Rio Tinto Benefits From High Prices for Premium Ore -- Commodity Comment

July 17, 2018 / www.4-traders.com / Article Link

By Rhiannon Hoyle

SYDNEY--Rio Tinto PLC (RIO.LN) on Tuesday published its half-year operations report, in which the miner recorded a sharp rise in iron-ore shipments, particularly for premium products currently in demand among China steelmakers. Here are some remarks from the company's report.

On Pilbara iron ore output:

"Pilbara operations produced 168.7 million tons (Rio Tinto share: 140.5 million tons) in the first half of 2018, 7% higher than the same period of 2017. Second-quarter production of 85.5 million tons (Rio Tinto share: 71.5 million tons) was also 7% higher than the second quarter of 2017, reflecting favorable weather conditions compared to last year, the ramp-up of Silvergrass and the ongoing implementation of productivity improvements across the integrated system."

On 2018 iron-ore exports:

"As a result of the strong performance in the first half, Rio Tinto's Pilbara shipments in 2018 are expected to be at the upper end of the existing guidance range (330 to 340 million tons, 100% basis).

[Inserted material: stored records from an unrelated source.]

(** [ilog2] *)

Lemma ilog2_spec q : 0 < q -> 2 ^ ilog2 q <= q < 2 ^ (ilog2 q + 1).
Proof.
  intros Hq. destruct q as [a b]. 
  assert (Ha : (0 < a)%Z) by (unfold Qlt in Hq; cbn in Hq; lia).
  unfold ilog2. cbn [Qnum Qden].
  set (la := Z.log2 a). set (lb := Z.log2 (Z.pos b)).
  pose proof (Z.log2_nonneg a) as Hla0. pose proof (Z.log2_nonneg (Z.pos b)) as Hlb0.
  fold la in Hla0. fold lb in Hlb0.
  destruct (Z.log2_spec a Ha) as [Ha1 Ha2]. fold la in Ha1, Ha2.
  destruct (Z.log2_spec (Z.pos b) eq_refl) as [Hb1 Hb2]. fold lb in Hb1, Hb2.
  unfold Z.succ in *.
  rewrite Zle_Qle, <- pow2_Z in Ha1, Hb1 by lia.
  rewrite Zlt_Qlt, <- pow2_Z in Ha2, Hb2 by lia.
  rewrite pow2_succ in Ha2, Hb2.
  assert (Hq' : (a # b) * inject_Z (Z.pos b) == inject_Z a).
  { rewrite Qmake_Qdiv. field. discriminate. }
  pose proof (pow2_pos la) as Pla. pose proof (pow2_pos lb) as Plb.
  assert (Hd : 2 ^ (la - lb) * 2 ^ lb == 2 ^ la).
  { rewrite <- pow2_plus. now replace (la - lb + lb)%Z with la by lia. }
  assert (Pd := pow2_pos (la - lb)).
  set (q := a # b) in *. set (B := inject_Z (Z.pos b)) in *.
  set (A := inject_Z a) in *. set (x := 2 ^ lb) in *. set (y := 2 ^ la) in *.
  set (d := 2 ^ (la - lb)) in *.
  assert (Hup : q < 2 * d).
  { apply (Qmult_lt_r _ _ x Plb).
    apply Qle_lt_trans with (q * B).
    - apply Qmult_le_l; assumption.
    - rewrite Hq'. setoid_replace (2 * d * x) with (2 * y) using relation Qeq
      by (rewrite <- Hd; ring).
      assumption. }
  assert (Hlow : d < 2 * q).
  { apply (Qmult_lt_r _ _ B); [unfold B; reflexivity|].
    setoid_replace (2 * q * B) with (2 * A) using relation Qeq
      by (rewrite <- Hq'; ring).
    apply Qlt_le_trans with (d * (2 * x)).
    - apply Qmult_lt_l; assumption.
    - setoid_replace (d * (2 * x)) with (2 * y) using relation Qeq
      by (rewrite <- Hd; ring). lra. }
  destruct (Qle_bool d q) eqn:Hb.
  - apply Qle_bool_iff in Hb. split; [exact Hb|].
    subst d. rewrite pow2_succ. exact Hup.
  - assert (Hlt : q < d).
    { apply Qnot_le_lt. intros Hle. apply Qle_bool_iff in Hle. congruence. }
    replace (la - lb - 1 + 1)%Z with (la - lb)%Z by lia. fold d.
    split; [|exact Hlt].
    assert (E : 2 * 2 ^ (la - lb - 1) == d).
    { rewrite <- pow2_succ. now replace (la - lb - 1 + 1)%Z with (la - lb)%Z by lia. }
    lra.
Qed.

For the current year, shipments are expected to be more evenly distributed between the first and second halves compared to prior years, when shipments have typically been skewed to the second half following seasonal disruption in the first half."

On iron ore prices:

"The continued improvement in productivity and flexibility across the system enabled Rio Tinto to benefit from strong lump premiums during the first half, with record lump sales achieved in the second quarter. Achieved average pricing in the first half of 2018 was $57.9 per wet metric ton on an FOB basis (equivalent to $63.0 per dry metric ton). In 2017, the full year price achieved was $59.6 per wet metric ton (equivalent to $64.8 per dry metric ton)."

On aluminum contracts:

"Following the announcement by the United States Treasury Department on April 6, 2018, that it was implementing sanctions on various Russian individuals and companies, Rio Tinto announced on April 13, 2018, that it had reviewed arrangements it had with impacted entities and was in the process of declaring force majeure on certain contracts. However, the wind-down period was extended until Oct. 23, 2018, and no force majeure declarations have been made to date. Rio Tinto continues to monitor this situation closely."

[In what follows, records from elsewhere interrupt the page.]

(** * The frontier crawler of [scrapper/crawler.py], embedded and verified

    The development follows the source file top down:

    - [Str]: the operations of Python's [str] that the crawler and
      [urllib.parse] use ([find], slices, [partition], [lower], ...);
    - [Url]: [urllib.parse.urlparse] / [urlunparse] as CPython 3.11 has them
      (the interpreter the package declares, [python_requires >= 3.11]);
    - [normalize_url], [same_site], [build_ctx], the seed discoverers and
      [inpage_discover];
    - the worker pool of [crawl_bfs] as a transition system whose atomic
      steps are the stretches of [worker] between two [await]s that suspend,
      and [crawl_site] on top of it.

    Then come the invariants of the worker pool and its termination, what
    [urlparse] returns ([parse_ok]) and how a URL that [urlunparse] has put
    together is read back ([reparse]), and the statements about the crawl
    and about URLs, each with the number of the sentence it settles.

    Characters are 8-bit ([ascii]); [str.lower] is modelled on the ASCII
    letters and the NFKC check that [urlsplit] runs on non-ASCII netlocs is
    outside the model: the development speaks of ASCII URL strings.
    Everything the crawler obtains from the network or from a third-party
    parser (httpx, BeautifulSoup, feedparser, tldextract, [re], [ipaddress])
    is a field of the class [Env]; an exception is the result [None]. *)

From Stdlib Require Import ZArith Lia Ascii.
From stdpp Require Import base tactics option list gmap sets strings sorting.

Local Open Scope Z_scope.
Local Open Scope nat_scope.

(** ** Python [str] operations *)

Module Str.

Fixpoint length (s : string) : nat :=
    match s with
    | "" => 0
    | String _ s' => S (length s')
    end.

(** [s[:n]] *)
Fixpoint take (n : nat) (s : string) : string :=
    match n, s with
    | S n', String a s' => String a (take n' s')
    | _, _ => ""
    end.

(** [s[n:]] *)
Fixpoint drop (n : nat) (s : string) : string :=
    match n, s with
    | S n', String _ s' => drop n' s'
    | _, _ => s
    end.

(** [s.find(c)]; [None] stands for Python's [-1]. *)
Fixpoint find (c : ascii) (s : string) : option nat :=
    match s with
    | "" => None
    | String a s' => if decide (a = c) then Some 0 else S <$> find c s'
    end.

(** [s.find(c, start)] *)
Definition find_from (c : ascii) (start : nat) (s : string) : option nat :=
    if decide (start ≤ length s) then (λ i, start + i) <$> find c (drop start s)
    else None.

(** [s.rfind(c)] *)
Fixpoint rfind (c : ascii) (s : string) : option nat :=
    match s with
    | "" => None
    | String a s' =>
        match rfind c s' with
        | Some i => Some (S i)
        | None => if decide (a = c) then Some 0 else None
        end
    end.

(** [c in s] for a one-character [c] *)
Definition has (c : ascii) (s : string) : bool := bool_decide (is_Some (find c s)).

On aluminum cost pressures:

"As previously guided, significant raw material cost headwinds have been experienced by the aluminum business, with the impact during the first half of 2018 already considerably exceeding the full year 2017 impact. This is expected to continue into the second half of 2018."

On Escondida copper production:

"Second quarter mined copper production at Escondida was 35% higher than the same period of 2017, with first half production being 92% higher than the first half of last year, which was impacted by a labor union strike. This performance also reflects the ramp-up of Escondida production to nameplate capacity following commissioning of the Los Colorados concentrator in the second half of 2017. Escondida's current labor agreement expires on Aug. 1, 2018, and negotiations for a new agreement are in progress."

On diamond production:

"At Argyle, carat production was 8% higher than the second quarter of 2017 due to an increase in tons processed following improved plant availability. At Diavik, carats recovered in the second quarter of 2018 were 3% higher than the corresponding period in 2017 due to higher plant throughput. Development of the A21 project is ahead of schedule with first ore uncovered in March and the mine is expected to be at full production capacity during the fourth quarter of 2018."